He was a very much loved rabbit and I'm so sad. I hope he knows how hard I tried and how much he was loved. 

He was a wonderful bunny.


----------



## Kipcha (Oct 2, 2011)

So sorry to hear this. Nero will be missed.


----------



## gmas rabbit (Oct 3, 2011)

So sorry to hear that you had to let Nero go. He absolutely knew that you not only loved him, but did your best by him. He is running free, no head tilt, eating and drinking with joy.


----------



## SOOOSKA (Oct 3, 2011)

I'm so sorry to hear about Nero's passing to the Rainbow Bridge:rainbow:.

That is one very difficult decision to have to make. I myself had to do it for Buttercup about a month ago. 

Knowing that they are not suffering any longer make our loss a little easier.

I bet my Buttercup and Jackie met your Nero at the Gates when they opened to let him in. They are all probably running :rabbithopthrough the meadows up there.

Hugs:feelbetter:

Susan:bunnyangel2:


----------



## JimD (Oct 3, 2011)

I'm so sorry 

Binky free little one.

ray:


----------



## DharmaBuns (Oct 3, 2011)

So sorry to hear about Nero. He was obviously very well loved.  *hugs*


----------



## Nancy McClelland (Oct 3, 2011)

We're sorry for your loss. It's never an easy decision to make--we had the same thing with our little Commodore Stockton, the sweetest little Chin Mini Rex. If you need to chat, PM us and we can cry together. Binky Free little man.


----------



## Bun Slave (Oct 4, 2011)

Thank you all so much, you're all very kind. He was very special to me and I will always love him. I might get another 3rd rabbit, I'll see how Nellie & Newman are over the next few days - I know Nellie is upset and I think Newman really misses his snuggle partner.

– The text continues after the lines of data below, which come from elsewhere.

Definition free (m : Memory) (i : nat) : bool := bool_decide (owner m !! i = None).
Definition take (t i : nat) (m : Memory) : Memory := mkMemory (fields m) (<[i := t]> (owner m)) (calls m).
Definition give (i : nat) (m : Memory) : Memory := mkMemory (fields m) (delete i (owner m)) (calls m).

Definition enter (o : operation) : Phase := Inside o (body o tt).

(** Thread [t] takes the mutexes of a call.  [std::lock] takes one of the two - the
    order is unspecified, here [swapped] - and then tries the other. *)
Definition begin_call (t : nat) (swapped : bool) (m : Memory) (o : operation) : option (Memory * Phase) :=
  match locks o with
  | [] => Some (m, enter o)
  | [i] => if free m i then Some (take t i m, enter o) else None
  | i :: j :: _ =>
      let (a, b) := if swapped then (j, i) else (i, j) in
      if free m a then Some (take t a m, Half o a b) else None
  end.

(** What thread [th], number [t], does next; [None] while it waits for a mutex or has
    nothing to do.  When the second mutex of [std::lock] is taken, the first is given
    back and it starts again. *)
Definition next (t : nat) (swapped : bool) (m : Memory) (th : Thread) : option (Memory * Thread) :=
  let go '(m', ph) := (m', mkThread (todo th) (results th) ph) in
  match phase th with
  | Idle => o ← head (todo th); go <$> begin_call t swapped m o
  | Half o a b => Some (go (if free m b then (take t b m, enter o) else (give a m, Idle)))
  | Inside o (Vis e k) => let '(m', r) := perform _ e 0 m in Some (go (m', Inside o (k r)))
  | Inside o (Ret (_, r)) => Some (m, mkThread (tail (todo th)) (results th ++ [r]) (Leaving (reverse (locks o))))
  | Leaving (i :: ls) => Some (go (give i m, Leaving ls))
  | Leaving [] => Some (go (m, Idle))
  end.

Inductive step : config -> config -> Prop :=
  | step_thread m p t th swapped m' th' :
      p !! t = Some th -> next t swapped m th = Some (m', th') ->
      step (m, p) (m', <[t := th']> p).

(** The same programs when every call is one step. *)
Definition state : Type := Store * gmap nat (list operation * list (outcome answer)).

Inductive atomic_step : state -> state -> Prop :=
  | atomic_call s p t o os rs :
      p !! t = Some (o :: os, rs) ->
      atomic_step (s, p) ((atomic o s).1, <[t := (os, rs ++ [(atomic o s).2])]> p).

Definition start (h : gmap nat Ptr) (p : gmap nat (list operation)) : config :=
  (mkMemory h ∅ [], (fun os => mkThread os [] Idle) <$> p).
Definition atomic_start (h : gmap nat Ptr) (p : gmap nat (list operation)) : state :=
  (ResourcePtr.mkStore h [] [], (fun os => (os, [])) <$> p).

For now I plan to try to help bunnies in shelters, etc... I'll be going to Bunny Fest on Saturday and distributing all of the willow I've collected so that other buns may find some enjoyment from what I'm able to do.


----------



## jujub793 (Oct 4, 2011)

So sorry about Nero, I'm sure he felt your love everyday of his life :feelbetter:


----------



## Sweetie (Oct 6, 2011)

*Bun Slave wrote: *


> Thank you all so much, you're all very kind. He was very special to me and I will always love him. I might get another 3rd rabbit, I'll see how Nellie & Newman are over the next few days - I know Nellie is upset and I think Newman really misses his snuggle partner.
> 
> For now I plan to try to help bunnies in shelters, etc... I'll be going to Bunny Fest on Saturday and distributing all of the willow I've collected so that other buns may find some enjoyment from what I'm able to do.



I am so sorry to hear that you lost Nero. You did all that you could for him, you loved him and tried very hard to help him.

I have lost a bunny as well, it has been about a month and a half. August 31, 2011 is when I lost my bunny, Prince. He is the white rabbit in my avatar.

I would wait for about two weeks before getting another rabbit, but that depends on your other rabbits. Sweetie, my female lionhead mix (black rabbit in avatar), is still grieving the loss of Prince. I got Pudden two weeks after Prince passed away. Sweetie still doesn't want to bond with him. Rabbits grieve for a short time or a long time, depends on the rabbit.

I think that you will have better luck than me bonding your other rabbits to another rabbit than me trying to bond Sweetie and Pudden, because you have two that seem to be bonded already, they just might bond with another rabbit. But please give them time to grieve first.


----------



## Bun Slave (Oct 6, 2011)

Thank you for your advice. I do plan to wait to see what we decide to do. Right now I think his companion rabbits aren't sure what to do with themselves; they'd spent a lot of time making Nero feel comfortable. The whole house is adjusting.

I found this picture of Nero which was taken the summer we got him. He was about a year old. He was getting ready to leap out into the yard so he could nom on dandelions!





:angel:


----------



## Sweetie (Oct 7, 2011)

He is adorable. What breed is he? He looks like a polish dwarf.


----------